■ Provided data:
┌──

(* ===== verification/Slab.v ===== *)
(** * snmalloc, mem/metadata.h and mem/corealloc.h: slabs of small objects

    [FrontendSlabMetadata]: the free objects of a slab, the number of deallocations until
    the slow path, and its state; [alloc_new_list], [clear_slab] and
    [dealloc_local_object_fast] of [CoreAllocator] work on it.  The memory is that of
    [FreeList]; the mitigations are parameters.  A check of [SNMALLOC_CHECK] that fails ends
    the process like [check_client]. *)

From stdpp Require Import base list numbers gmap.
From Stdlib Require Import ZArith Lia.
From S2P Require Import Prelude CInt SnBits SizeClass RbTree RbRun FreeList.
Local Open Scope Z_scope.

Module Slab.
Import CInt SnBits Address SizeClass RbTree(M, M_ret, M_bind, lift) Entropy FreeList.
#[local] Existing Instances RbTree.M_ret RbTree.M_bind.

Section Ops.
Context (mit : mitigations) (domesticate : Z → Z).
Context (random_initial random_preserve random_larger_thresholds sanity_checks : bool).

(** ** A list of all objects of a slab *)

(** The loop that builds a random cycle of the objects, Sattolo's algorithm: the object
    [curr] is put behind one of the [count] objects before it. *)
Fixpoint cycle_loop (fuel : nat) (bumpptr rsize slab_end curr count : Z) (e : LocalEntropy)
    : M Mem (Z * LocalEntropy) :=
  match fuel with
  | O => lift (Err Diverge)
  | S fuel =>
      if curr <? slab_end then
        '(insert_index, e) ← lift (sample count e);
        at_ ← lift (pointer_offset bumpptr (to_size (insert_index * rsize)));
        old ← load at_;
        store at_ curr;;
        store curr old;;
        next ← lift (pointer_offset curr rsize);
        cycle_loop fuel bumpptr rsize slab_end next (to_uint16 (count + 1)) e
      else mret (count, e)
  end.

(** The loop that adds the objects in the order of the cycle, until it is closed. *)
Fixpoint add_loop (fuel : nat) (key : FreeListKey) (start curr : Z) (b : Builder) (e : LocalEntropy)
    : M Mem (Builder * LocalEntropy) :=
  match fuel with
  | O => lift (Err Diverge)
  | S fuel =>
      '(b, e) ← add mit random_preserve b curr key e;
      next ← load curr;
      if next =? start then mret (b, e) else add_loop fuel key start next b e
  end.

(** The loop that adds the objects in the order of their addresses. *)
Fixpoint bump_loop (fuel : nat) (key : FreeListKey) (rsize slab_end p : Z) (b : Builder) (e : LocalEntropy)
    : M Mem (Builder * LocalEntropy) :=
  match fuel with
  | O => lift (Err Diverge)
  | S fuel =>
      '(b, e) ← add mit random_preserve b p key e;
      p ← lift (pointer_offset p rsize);
      if p <? slab_end then bump_loop fuel key rsize slab_end p b e else mret (b, e)
  end.

(** The result has the new value of [bumpptr].  A slab has [slab_size / rsize] objects, which
    bounds the loops. *)
Definition alloc_new_list (bumpptr : Z) (b : Builder) (rsize slab_size : Z) (e : LocalEntropy)
    : M Mem (Builder * LocalEntropy * Z) :=
  slab_end ← lift (pointer_offset bumpptr (to_size (slab_size + 1 - rsize)));
  let key := get_free_list_key e in
  let fuel := S (Z.to_nat (slab_size / rsize)) in
  '(b, e) ← (if random_initial then
      curr ← lift (pointer_offset bumpptr 0);
      store curr curr;;
      curr ← lift (pointer_offset curr rsize);
      '(count, e) ← cycle_loop fuel bumpptr rsize slab_end curr 1 e;
      '(start_index, e) ← lift (sample count e);
      at_ ← lift (pointer_offset bumpptr (to_size (start_index * rsize)));
      start_ptr ← load at_;
      add_loop fuel key start_ptr start_ptr b e
    else bump_loop fuel key rsize slab_end bumpptr b e);
  mret (b, e, slab_end).

(** ** The metadata of a slab *)

Record SlabMeta := mkMeta { free_queue : Builder; needed_ : Z; sleeping_ : bool; large_ : bool }.

Definition with_queue (meta : SlabMeta) (b : Builder) : SlabMeta :=
  mkMeta b (needed_ meta) (sleeping_ meta) (large_ meta).
Definition with_needed (meta : SlabMeta) (n : Z) : SlabMeta :=
  mkMeta (free_queue meta) (to_uint16 n) (sleeping_ meta) (large_ meta).
Definition with_sleeping (meta : SlabMeta) (s : bool) : SlabMeta :=
  mkMeta (free_queue meta) (needed_ meta) s (large_ meta).
Definition with_large (meta : SlabMeta) (l : bool) : SlabMeta :=
  mkMeta (free_queue meta) (needed_ meta) (sleeping_ meta) l.

Definition is_unused (meta : SlabMeta) : bool := needed_ meta =? 0.
Definition is_sleeping (meta : SlabMeta) : bool := sleeping_ meta.
Definition is_large (meta : SlabMeta) : bool := large_ meta.

Definition return_object (meta : SlabMeta) : bool * SlabMeta :=
  let meta := with_needed meta (needed_ meta - 1) in (needed_ meta =? 0, meta).

Definition set_sleeping (sizeclass remaining : Z) (meta : SlabMeta) : result (bool * SlabMeta) :=
  threshold ← threshold_for_waking_slab random_larger_thresholds sizeclass;
  if threshold <=? remaining then
    allocated ← sizeclass_to_slab_object_count random_larger_thresholds sizeclass;
    Ok (false, with_sleeping (with_needed meta (allocated - remaining)) false)
  else Ok (true, with_needed (with_sleeping meta true) (threshold - remaining)).

Definition set_not_sleeping (sizeclass : Z) (meta : SlabMeta) : result SlabMeta :=
  allocated ← sizeclass_to_slab_object_count random_larger_thresholds sizeclass;
  threshold ← threshold_for_waking_slab random_larger_thresholds sizeclass;
  let meta := with_needed meta (allocated - threshold) in
  assert_ (negb (needed_ meta =? 0));;
  Ok (with_sleeping meta false).

Definition initialise (sizeclass slab : Z) (key : FreeListKey) (meta : SlabMeta) : M Mem SlabMeta :=
  b ← init mit random_preserve (free_queue meta) slab key;
  '(_, meta) ← lift (set_sleeping sizeclass 0 (with_queue meta b));
  mret (with_large meta false).

Definition initialise_large (slab : Z) (key : FreeListKey) (meta : SlabMeta) : M Mem SlabMeta :=
  b ← init mit random_preserve (free_queue meta) slab key;
  mret (with_needed (with_large (with_queue meta b) true) 1).

(** The object, whether the slab has more, and what has changed: the metadata, the fast
    list and the entropy. *)
Definition alloc_free_list (meta : SlabMeta) (e : LocalEntropy) (sizeclass : Z)
    : M Mem (Z * bool * (SlabMeta * Iter * LocalEntropy)) :=
  let key := get_free_list_key e in
  '(remaining, tmp_fl, b) ← close mit random_preserve (free_queue meta) key;
  '(p, fl) ← take_ mit domesticate key tmp_fl;
  let e := if random_preserve then refresh_bits e else e in
  '(sleeping, meta) ← lift (set_sleeping sizeclass remaining (with_queue meta b));
  mret (p, negb sleeping, (meta, fl, e)).

(** The part of [small_alloc_slow] that turns a chunk into a slab. *)
Definition new_slab (sizeclass slab : Z) (meta : SlabMeta) (e : LocalEntropy)
    : M Mem (Z * bool * (SlabMeta * Iter * LocalEntropy)) :=
  rsize ← lift (sizeclass_to_size random_larger_thresholds sizeclass);
  slab_size ← lift (sizeclass_to_slab_size random_larger_thresholds sizeclass);
  meta ← initialise sizeclass slab (get_free_list_key e) meta;
  '(b, e, _) ← alloc_new_list slab (free_queue meta) rsize slab_size e;
  alloc_free_list (with_queue meta b) e sizeclass.

Definition get_slab_interior (meta : SlabMeta) (key : FreeListKey) : M Mem Z :=
  read_head mit (free_queue meta) 0 key.

(** ** Returning objects and slabs *)

Definition finish_alloc_no_zero (p sizeclass : Z) : result Z :=
  c ← from_small_class sizeclass;
  s ← is_start_of_object random_larger_thresholds c p;
  assert_ s;; Ok p.

(** The loop [while (!fl.empty())] of [clear_slab]. *)
Fixpoint drain_loop (fuel : nat) (key : FreeListKey) (fl : Iter) (count : Z) : M Mem Z :=
  match fuel with
  | O => lift (Err Diverge)
  | S fuel =>
      if Iter_empty fl then mret count
      else '(_, fl) ← take_ mit domesticate key fl; drain_loop fuel key fl (to_size (count + 1))
  end.
Definition drain (key : FreeListKey) (fl : Iter) (count : Z) : M Mem Z :=
  fuel ← (λ m, Ok (S (size m), m)); drain_loop fuel key fl count.

Definition clear_slab (meta : SlabMeta) (sizeclass : Z) (e : LocalEntropy) : M Mem (Z * SlabMeta) :=
  let key := get_free_list_key e in
  '(more, fl, b) ← close mit random_preserve (free_queue meta) key;
  '(p, fl) ← take_ mit domesticate key fl;
  p ← lift (finish_alloc_no_zero p sizeclass);
  b ← (if freelist_teardown_validate mit || clear_meta mit then
      count ← drain key fl 1;
      n ← lift (sizeclass_to_slab_object_count random_larger_thresholds sizeclass);
      check_client (to_size (count + more) =? n);;
      '(b, count) ← (if 0 <? more then
          '(no_more, fl, b) ← close mit random_preserve b key;
          lift (assert_ (no_more =? 0));;
          count ← drain key fl count;
          mret (b, count)
        else mret (b, count));
      check_client (count =? n);;
      mret b
    else mret b);
  s ← lift (sizeclass_to_slab_size random_larger_thresholds sizeclass);
  start ← lift (pointer_align_down p s);
  mret (start, with_queue meta b).

(** The result tells whether the fast path was enough. *)
Definition dealloc_local_object_fast (sizeclass p : Z) (meta : SlabMeta) (e : LocalEntropy)
    : M Mem (bool * (SlabMeta * LocalEntropy)) :=
  lift (assert_ (negb (is_unused meta)));;
  (if sanity_checks then
     s ← lift (is_start_of_object random_larger_thresholds sizeclass p); check_client s
   else mret tt);;
  let key := get_free_list_key e in
  '(b, e) ← add mit random_preserve (free_queue meta) p key e;
  let '(done, meta) := return_object (with_queue meta b) in
  mret (negb done, (meta, e)).

End Ops.
End Slab.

└──

■ Description of the task:
Check every line of the entries above, and copy those that carry the string "store".

■ Answer section:
        store at_ curr;;
        store curr old;;
      store curr curr;;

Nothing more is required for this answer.